[DATASET EXTRACT Boundary: Start]

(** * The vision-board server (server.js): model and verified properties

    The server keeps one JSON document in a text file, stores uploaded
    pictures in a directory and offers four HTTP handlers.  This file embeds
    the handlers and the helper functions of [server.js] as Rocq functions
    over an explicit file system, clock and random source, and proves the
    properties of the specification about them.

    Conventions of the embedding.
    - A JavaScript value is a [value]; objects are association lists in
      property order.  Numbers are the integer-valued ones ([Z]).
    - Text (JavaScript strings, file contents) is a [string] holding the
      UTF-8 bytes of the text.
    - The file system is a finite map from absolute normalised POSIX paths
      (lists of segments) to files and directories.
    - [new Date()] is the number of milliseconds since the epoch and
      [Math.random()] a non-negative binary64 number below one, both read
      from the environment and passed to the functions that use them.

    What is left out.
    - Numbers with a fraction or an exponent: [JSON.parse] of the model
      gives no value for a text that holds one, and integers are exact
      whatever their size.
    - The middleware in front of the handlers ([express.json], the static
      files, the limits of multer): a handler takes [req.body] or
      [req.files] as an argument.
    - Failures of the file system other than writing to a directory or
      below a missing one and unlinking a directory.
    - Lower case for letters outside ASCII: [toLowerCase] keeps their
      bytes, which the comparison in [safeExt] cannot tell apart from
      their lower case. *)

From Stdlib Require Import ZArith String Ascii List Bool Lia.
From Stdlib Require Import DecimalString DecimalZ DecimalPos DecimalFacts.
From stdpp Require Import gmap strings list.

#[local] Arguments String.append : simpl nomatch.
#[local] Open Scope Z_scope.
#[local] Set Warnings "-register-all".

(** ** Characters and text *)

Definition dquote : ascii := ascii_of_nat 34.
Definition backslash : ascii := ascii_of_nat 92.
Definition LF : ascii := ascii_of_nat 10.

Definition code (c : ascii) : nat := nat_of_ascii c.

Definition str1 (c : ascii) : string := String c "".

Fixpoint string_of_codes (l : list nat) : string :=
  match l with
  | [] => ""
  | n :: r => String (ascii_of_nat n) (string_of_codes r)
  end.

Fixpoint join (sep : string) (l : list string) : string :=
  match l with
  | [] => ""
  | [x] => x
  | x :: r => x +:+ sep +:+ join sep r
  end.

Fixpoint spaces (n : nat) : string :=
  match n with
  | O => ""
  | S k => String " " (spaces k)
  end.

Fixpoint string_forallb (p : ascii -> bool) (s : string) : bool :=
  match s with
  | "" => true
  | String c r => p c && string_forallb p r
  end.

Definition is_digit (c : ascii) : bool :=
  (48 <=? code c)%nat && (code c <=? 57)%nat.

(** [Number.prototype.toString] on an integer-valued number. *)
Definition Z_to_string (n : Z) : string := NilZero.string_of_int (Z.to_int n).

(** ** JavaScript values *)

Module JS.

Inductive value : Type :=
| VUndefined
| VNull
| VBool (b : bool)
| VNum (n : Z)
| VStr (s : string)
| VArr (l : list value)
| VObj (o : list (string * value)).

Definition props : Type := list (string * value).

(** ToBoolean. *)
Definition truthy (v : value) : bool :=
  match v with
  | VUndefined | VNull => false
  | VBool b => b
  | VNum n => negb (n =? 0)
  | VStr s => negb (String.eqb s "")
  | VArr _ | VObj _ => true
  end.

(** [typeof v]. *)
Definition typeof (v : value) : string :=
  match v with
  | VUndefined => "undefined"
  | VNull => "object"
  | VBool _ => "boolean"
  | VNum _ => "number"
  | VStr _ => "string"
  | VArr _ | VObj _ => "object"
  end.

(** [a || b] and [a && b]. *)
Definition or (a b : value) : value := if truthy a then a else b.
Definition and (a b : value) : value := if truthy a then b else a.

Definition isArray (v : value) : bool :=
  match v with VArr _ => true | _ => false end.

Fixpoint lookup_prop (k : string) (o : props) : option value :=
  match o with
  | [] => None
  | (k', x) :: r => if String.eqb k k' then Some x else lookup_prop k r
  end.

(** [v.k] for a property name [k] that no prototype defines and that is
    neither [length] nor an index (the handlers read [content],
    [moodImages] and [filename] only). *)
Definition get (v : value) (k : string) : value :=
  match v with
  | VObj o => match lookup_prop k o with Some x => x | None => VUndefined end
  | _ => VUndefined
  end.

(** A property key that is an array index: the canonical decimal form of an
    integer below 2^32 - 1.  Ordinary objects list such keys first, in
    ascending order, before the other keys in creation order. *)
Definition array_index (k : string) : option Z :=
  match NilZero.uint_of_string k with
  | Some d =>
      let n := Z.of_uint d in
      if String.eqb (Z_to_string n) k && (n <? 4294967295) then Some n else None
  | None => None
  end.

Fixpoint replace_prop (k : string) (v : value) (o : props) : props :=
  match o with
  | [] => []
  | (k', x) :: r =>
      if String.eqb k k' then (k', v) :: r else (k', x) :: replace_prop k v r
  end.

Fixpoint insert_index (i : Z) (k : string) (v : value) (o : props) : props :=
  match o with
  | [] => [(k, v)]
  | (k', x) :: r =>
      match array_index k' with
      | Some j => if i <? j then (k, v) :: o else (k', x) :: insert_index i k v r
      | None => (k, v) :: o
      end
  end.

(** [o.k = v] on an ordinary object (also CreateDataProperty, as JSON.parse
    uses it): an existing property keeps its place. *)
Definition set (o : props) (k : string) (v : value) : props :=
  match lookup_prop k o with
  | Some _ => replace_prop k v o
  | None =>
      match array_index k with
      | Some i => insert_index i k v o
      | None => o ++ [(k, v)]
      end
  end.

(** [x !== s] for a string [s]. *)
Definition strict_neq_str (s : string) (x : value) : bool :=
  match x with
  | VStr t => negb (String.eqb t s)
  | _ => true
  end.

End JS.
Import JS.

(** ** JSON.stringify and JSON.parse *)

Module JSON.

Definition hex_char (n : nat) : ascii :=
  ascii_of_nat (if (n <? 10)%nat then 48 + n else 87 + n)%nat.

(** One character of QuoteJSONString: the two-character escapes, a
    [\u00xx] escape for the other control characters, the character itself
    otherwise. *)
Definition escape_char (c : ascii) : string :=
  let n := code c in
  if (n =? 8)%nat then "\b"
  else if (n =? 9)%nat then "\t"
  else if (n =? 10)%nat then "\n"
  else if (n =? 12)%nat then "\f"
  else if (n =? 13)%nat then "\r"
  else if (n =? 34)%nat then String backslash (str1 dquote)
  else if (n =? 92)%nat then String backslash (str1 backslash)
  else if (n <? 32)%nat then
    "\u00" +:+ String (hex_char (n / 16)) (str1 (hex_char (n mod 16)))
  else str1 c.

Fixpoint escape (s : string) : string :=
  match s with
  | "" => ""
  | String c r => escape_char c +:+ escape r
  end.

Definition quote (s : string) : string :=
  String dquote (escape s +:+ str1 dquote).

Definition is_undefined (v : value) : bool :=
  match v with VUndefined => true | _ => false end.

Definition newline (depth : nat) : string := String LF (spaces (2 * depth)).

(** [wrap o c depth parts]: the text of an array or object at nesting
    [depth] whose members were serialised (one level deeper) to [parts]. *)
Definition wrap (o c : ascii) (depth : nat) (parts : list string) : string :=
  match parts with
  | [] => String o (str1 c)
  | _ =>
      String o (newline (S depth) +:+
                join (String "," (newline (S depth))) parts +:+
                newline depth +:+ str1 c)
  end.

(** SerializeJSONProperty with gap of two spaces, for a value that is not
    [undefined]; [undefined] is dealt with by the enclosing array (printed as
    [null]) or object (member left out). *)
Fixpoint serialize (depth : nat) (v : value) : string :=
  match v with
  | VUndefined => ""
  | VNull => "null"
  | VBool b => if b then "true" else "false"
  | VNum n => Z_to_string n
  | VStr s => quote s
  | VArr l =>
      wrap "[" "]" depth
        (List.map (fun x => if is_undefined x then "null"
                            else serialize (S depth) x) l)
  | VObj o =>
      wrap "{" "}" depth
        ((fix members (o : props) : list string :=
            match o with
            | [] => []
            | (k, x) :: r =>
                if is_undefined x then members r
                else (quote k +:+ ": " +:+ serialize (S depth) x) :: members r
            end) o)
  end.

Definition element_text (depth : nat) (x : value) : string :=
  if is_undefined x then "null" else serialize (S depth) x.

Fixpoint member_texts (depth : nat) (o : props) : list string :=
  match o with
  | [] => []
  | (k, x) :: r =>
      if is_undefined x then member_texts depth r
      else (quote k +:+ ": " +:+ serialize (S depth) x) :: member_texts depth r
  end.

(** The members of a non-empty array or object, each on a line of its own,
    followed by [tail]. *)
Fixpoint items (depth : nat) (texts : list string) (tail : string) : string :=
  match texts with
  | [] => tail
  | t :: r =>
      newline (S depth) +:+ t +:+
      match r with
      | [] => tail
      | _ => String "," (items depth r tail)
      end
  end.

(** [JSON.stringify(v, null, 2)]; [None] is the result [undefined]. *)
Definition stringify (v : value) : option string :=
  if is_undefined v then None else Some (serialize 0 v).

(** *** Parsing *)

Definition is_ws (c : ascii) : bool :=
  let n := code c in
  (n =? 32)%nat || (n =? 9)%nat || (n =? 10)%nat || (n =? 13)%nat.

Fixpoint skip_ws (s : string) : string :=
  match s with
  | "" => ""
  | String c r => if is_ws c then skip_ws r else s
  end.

[DATASET EXTRACT Boundary: End]
[DATASET EXTRACT Boundary: Start]

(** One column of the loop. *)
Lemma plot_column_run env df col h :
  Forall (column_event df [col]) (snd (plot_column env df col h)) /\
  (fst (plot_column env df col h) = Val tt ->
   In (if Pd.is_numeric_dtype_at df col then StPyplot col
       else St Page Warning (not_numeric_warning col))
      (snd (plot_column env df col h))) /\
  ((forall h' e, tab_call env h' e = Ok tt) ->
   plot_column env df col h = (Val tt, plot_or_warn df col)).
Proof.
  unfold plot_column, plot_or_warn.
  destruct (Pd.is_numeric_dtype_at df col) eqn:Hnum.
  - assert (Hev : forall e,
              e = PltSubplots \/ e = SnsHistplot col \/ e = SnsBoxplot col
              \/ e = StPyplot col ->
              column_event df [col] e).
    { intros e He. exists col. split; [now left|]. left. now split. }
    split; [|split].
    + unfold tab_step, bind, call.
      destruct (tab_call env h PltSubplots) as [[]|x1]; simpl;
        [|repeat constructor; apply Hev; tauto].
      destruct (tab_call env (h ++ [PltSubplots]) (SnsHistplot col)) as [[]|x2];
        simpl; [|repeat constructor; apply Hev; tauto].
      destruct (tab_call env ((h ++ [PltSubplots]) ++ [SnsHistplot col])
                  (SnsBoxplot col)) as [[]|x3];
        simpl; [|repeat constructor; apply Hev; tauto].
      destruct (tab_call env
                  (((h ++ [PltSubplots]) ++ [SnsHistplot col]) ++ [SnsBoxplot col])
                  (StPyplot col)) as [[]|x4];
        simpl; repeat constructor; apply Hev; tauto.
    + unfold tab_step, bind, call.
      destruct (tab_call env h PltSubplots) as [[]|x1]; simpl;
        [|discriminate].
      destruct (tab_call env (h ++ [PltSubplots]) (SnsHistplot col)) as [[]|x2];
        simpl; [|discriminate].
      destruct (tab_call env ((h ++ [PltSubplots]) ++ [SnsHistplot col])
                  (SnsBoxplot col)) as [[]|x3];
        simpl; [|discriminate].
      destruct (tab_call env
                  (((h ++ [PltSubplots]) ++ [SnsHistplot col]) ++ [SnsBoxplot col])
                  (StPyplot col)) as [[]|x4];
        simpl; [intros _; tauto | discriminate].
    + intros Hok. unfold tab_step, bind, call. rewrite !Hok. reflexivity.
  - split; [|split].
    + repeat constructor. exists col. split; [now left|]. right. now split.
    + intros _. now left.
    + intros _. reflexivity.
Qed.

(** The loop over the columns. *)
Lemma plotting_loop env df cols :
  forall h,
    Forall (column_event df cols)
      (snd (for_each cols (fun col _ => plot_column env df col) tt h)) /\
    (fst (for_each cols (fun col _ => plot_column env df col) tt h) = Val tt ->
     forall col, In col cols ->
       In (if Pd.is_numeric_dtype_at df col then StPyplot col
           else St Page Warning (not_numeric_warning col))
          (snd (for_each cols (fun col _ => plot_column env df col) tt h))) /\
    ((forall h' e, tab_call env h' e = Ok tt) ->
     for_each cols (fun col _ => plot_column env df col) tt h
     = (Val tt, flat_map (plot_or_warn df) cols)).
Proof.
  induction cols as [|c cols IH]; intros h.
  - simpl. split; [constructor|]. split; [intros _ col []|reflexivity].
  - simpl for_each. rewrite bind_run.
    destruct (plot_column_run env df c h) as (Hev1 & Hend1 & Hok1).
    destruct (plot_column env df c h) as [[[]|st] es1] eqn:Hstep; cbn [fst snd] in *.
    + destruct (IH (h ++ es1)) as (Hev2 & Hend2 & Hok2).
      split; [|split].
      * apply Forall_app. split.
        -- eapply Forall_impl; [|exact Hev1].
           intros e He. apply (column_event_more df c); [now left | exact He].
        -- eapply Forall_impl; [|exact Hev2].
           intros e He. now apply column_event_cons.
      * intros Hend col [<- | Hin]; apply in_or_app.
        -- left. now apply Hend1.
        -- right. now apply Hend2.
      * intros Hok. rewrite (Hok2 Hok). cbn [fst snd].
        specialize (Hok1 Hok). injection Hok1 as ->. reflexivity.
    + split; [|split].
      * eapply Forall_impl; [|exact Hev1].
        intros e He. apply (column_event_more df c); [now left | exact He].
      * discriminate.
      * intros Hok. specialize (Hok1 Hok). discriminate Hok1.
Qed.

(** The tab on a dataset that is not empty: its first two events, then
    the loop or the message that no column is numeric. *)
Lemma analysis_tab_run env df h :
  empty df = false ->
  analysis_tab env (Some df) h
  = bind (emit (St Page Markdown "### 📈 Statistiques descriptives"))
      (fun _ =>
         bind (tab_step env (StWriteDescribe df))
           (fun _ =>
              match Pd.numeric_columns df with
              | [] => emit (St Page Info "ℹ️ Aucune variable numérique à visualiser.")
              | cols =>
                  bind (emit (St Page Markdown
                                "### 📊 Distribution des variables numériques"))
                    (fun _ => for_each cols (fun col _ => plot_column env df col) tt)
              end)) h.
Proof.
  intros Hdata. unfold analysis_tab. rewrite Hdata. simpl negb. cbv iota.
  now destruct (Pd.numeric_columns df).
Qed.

[DATASET EXTRACT Boundary: End]

Using the data above, report the number of lines that contain the string "strings", and only that number.

2